Judging by the first few minutes of Annihilation, I thought the sci-fi film seemed very derivative of 2016’s amazing Arrival. Both movies had the same muted color scheme and dreamlike direction. Both movies featured a grieving female professor as its lead character. In Annihilation, Natalie Portman stars as biology professor Lena, whose soldier husband Kane mysteriously arrives back home after being gone for a year from a mission and assumed KIA.

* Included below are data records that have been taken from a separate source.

(** * PCA9685 16-channel PWM driver: phase cycles, channel transactions, servo curves

    A shallow embedding of the driver's phase-cycle computation
    ([PCA9685::getPhaseCycle]), of the read-back decoding at the end of
    [PCA9685::getChannelPWM], of the bus transactions issued by
    [PCA9685::setChannelsPWM] and [PCA9685::getChannelPWM], and of the
    servo evaluator [PCA9685_ServoEval]; further the single channel
    writes, the register accessors, [init] and the address, frequency and
    clock settings built on them.

    Machine integers are values of [Z] with the wrap-around of the C++
    types written out.  The width of [int] (and of [int_fast16_t]) depends
    on the board, so the model is parameterised by a [Target]. *)

From Stdlib Require Import ZArith List Bool Lia.
Import ListNotations.
Local Open Scope Z_scope.

(** ** Machine integers *)

Module MachInt.

(** The two families of boards the library is built for: 8-bit AVR
    ([int] and [int_fast16_t] are 16 bits wide) and the 32-bit cores
    (SAM, ESP, Teensy: both are 32 bits wide). *)
Inductive Target : Type := AVR | ARM32.

Definition int_bits (t : Target) : Z :=
  match t with AVR => 16 | ARM32 => 32 end.

Definition int_max (t : Target) : Z := 2 ^ (int_bits t - 1) - 1.
Definition int_min (t : Target) : Z := - 2 ^ (int_bits t - 1).

(** Two's complement reduction to [bits] bits. *)
Definition swrap (bits x : Z) : Z :=
  (x + 2 ^ (bits - 1)) mod 2 ^ bits - 2 ^ (bits - 1).

(** A value stored in an [int] (equally an [int_fast16_t]) of the target.
    Signed overflow is undefined in C++; the model takes the two's
    complement result the supported compilers produce. *)
Definition sint (t : Target) (x : Z) : Z := swrap (int_bits t) x.

(** A value stored in a [uint16_t] and in a [uint8_t] ([byte]). *)
Definition u16 (x : Z) : Z := x mod 65536.
Definition u8 (x : Z) : Z := x mod 256.

(** The result of arithmetic on two [uint16_t] operands: on AVR
    [uint16_t] is [unsigned int], so the result is reduced modulo 2^16;
    on the 32-bit cores both operands are promoted to [int]. *)
Definition u16_arith (t : Target) (x : Z) : Z :=
  match t with AVR => u16 x | ARM32 => sint ARM32 x end.

Definition lowByte (w : Z) : Z := Z.land w 255.
Definition highByte (w : Z) : Z := u8 (Z.shiftr w 8).

End MachInt.
Import MachInt.

(** ** Constants of the driver *)

Definition PCA9685_LED0_REG : Z := 6.      (* 0x06 *)
Definition PCA9685_ALLLED_REG : Z := 250.  (* 0xFA *)
Definition PCA9685_PWM_FULL : Z := 4096.   (* 0x1000 *)
Definition PCA9685_PWM_MASK : Z := 4095.   (* 0x0FFF *)
Definition PCA9685_CHANNEL_COUNT : Z := 16.
Definition PCA9685_ALLLED_CHANNEL : Z := -1.
Definition PCA9685_PBLIN_STEPS : Z :=
  Z.quot PCA9685_PWM_FULL PCA9685_CHANNEL_COUNT.

(** The phase balancing schemes, as the [switch] of [getPhaseCycle] lists
    them. *)
Inductive PCA9685_PhaseBalancer : Type :=
| PCA9685_PhaseBalancer_None
| PCA9685_PhaseBalancer_Linear
| PCA9685_PhaseBalancer_Dynamic
| PCA9685_PhaseBalancer_Count
| PCA9685_PhaseBalancer_Undefined.

(** ** Phase cycles *)

(** [PCA9685::getPhaseCycle]: the pair (phaseBegin, phaseEnd) written for
    [pwmAmount] on [channel]. *)
Definition getPhaseCycle (t : Target) (_phaseBalancer : PCA9685_PhaseBalancer)
    (channel pwmAmount : Z) : Z * Z :=
  if pwmAmount =? 0 then
    (0, PCA9685_PWM_FULL)
  else if pwmAmount >=? PCA9685_PWM_FULL then
    (PCA9685_PWM_FULL, 0)
  else if channel =? PCA9685_ALLLED_CHANNEL then
    let phaseBegin := 0 in
    (phaseBegin, Z.land (phaseBegin + pwmAmount) PCA9685_PWM_MASK)
  else
    match _phaseBalancer with
    | PCA9685_PhaseBalancer_None
    | PCA9685_PhaseBalancer_Count
    | PCA9685_PhaseBalancer_Undefined =>
        let phaseBegin := 0 in
        (phaseBegin, Z.land (phaseBegin + pwmAmount) PCA9685_PWM_MASK)
    | PCA9685_PhaseBalancer_Linear =>
        let phaseBegin :=
          u16 (Z.max 0 (sint t (sint t (channel * PCA9685_PBLIN_STEPS)
                                - Z.shiftr pwmAmount 1))) in
        let phaseEnd :=
          u16 (Z.min (u16_arith t (PCA9685_PWM_FULL - 1))
                     (u16_arith t (phaseBegin + pwmAmount))) in
        let phaseBegin := u16 (u16_arith t (phaseEnd - pwmAmount)) in
        (phaseBegin, phaseEnd)
    | PCA9685_PhaseBalancer_Dynamic =>
        let phaseBegin := 0 in
        (phaseBegin, Z.land (phaseBegin + pwmAmount) PCA9685_PWM_MASK)
    end.

(** The decoding of a read-back pair at the end of
    [PCA9685::getChannelPWM] (datasheet section 7.3.3); [retVal] is a
    [uint16_t]. *)
Definition decodePhaseCycle (t : Target) (phaseBegin phaseEnd : Z) : Z :=
  if phaseEnd >=? PCA9685_PWM_FULL then 0
  else if phaseBegin >=? PCA9685_PWM_FULL then PCA9685_PWM_FULL
  else if phaseBegin <=? phaseEnd then
    u16 (u16_arith t (phaseEnd - phaseBegin))
  else
    u16 (u16_arith t (u16_arith t (phaseEnd + PCA9685_PWM_FULL) - phaseBegin)).

(** The four-branch reference decoding, in the words of the
    specification; [flagged] tells whether a phase value has its full
    flag set. *)
Definition decode_reference (flagged : Z -> bool) (phaseBegin phaseEnd : Z)
    : Z :=
  if flagged phaseEnd then 0
  else if flagged phaseBegin then 4096
  else if phaseBegin <=? phaseEnd then phaseEnd - phaseBegin
  else (phaseEnd + 4096) - phaseBegin.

This comparison only holds true at the beginning of the film, however. After a few introductions, Lena journeys to Area X to understand her husband’s last mission, which is connected to the strange Shimmer that’s spreading across the bay. It is at this point that the movie shifts gears and becomes more like 2005’s horror hit The Descent. Lena joins an all-female group led by Dr. Ventress on an expedition to the lighthouse where the Shimmer is believed to have originated from.
I blame Arrival for my newfound interest in intellectual sci-fi films. Though Annihilation is nowhere near the caliber of Arrival (the movie is a 5/5 in my book), Annihilation is great enough to be recommended. Maybe I just had very high expectations, but it didn’t have the same it-sticks-to-your-brain-after-the-credits-roll quality that Arrival had.
Natalie Portman is captivating as always. (You should go check out Black Swan.) She carries the emotional heft of the movie, and she does an awesome job showing the Lena’s internal confusion as she faced compromising situations. The all-female group she was part of is also immensely rootable, though I would have appreciated more backstory about each of the members. Oscar Isaac’s turn as Kane is also quite disturbing,
Though the movie is considered sci-fi, it is unexpectedly surreal. The visuals in the first part of the film were dreary and moody, but once they entered the Shimmer, a psychedelic world of technicolor awaited Lena and her group. There are some fantastically horrific visuals and creatures inside the Shimmer. In particular, there is one creature that could probably cause nightmares to some. The last 20 minutes of the movie was a one-two punch of unexpected events, and it was captivating to see how everything played out.
Again, the film is no Arrival. But I’d take an intellectual sci-fi film over some shallow comedy any day.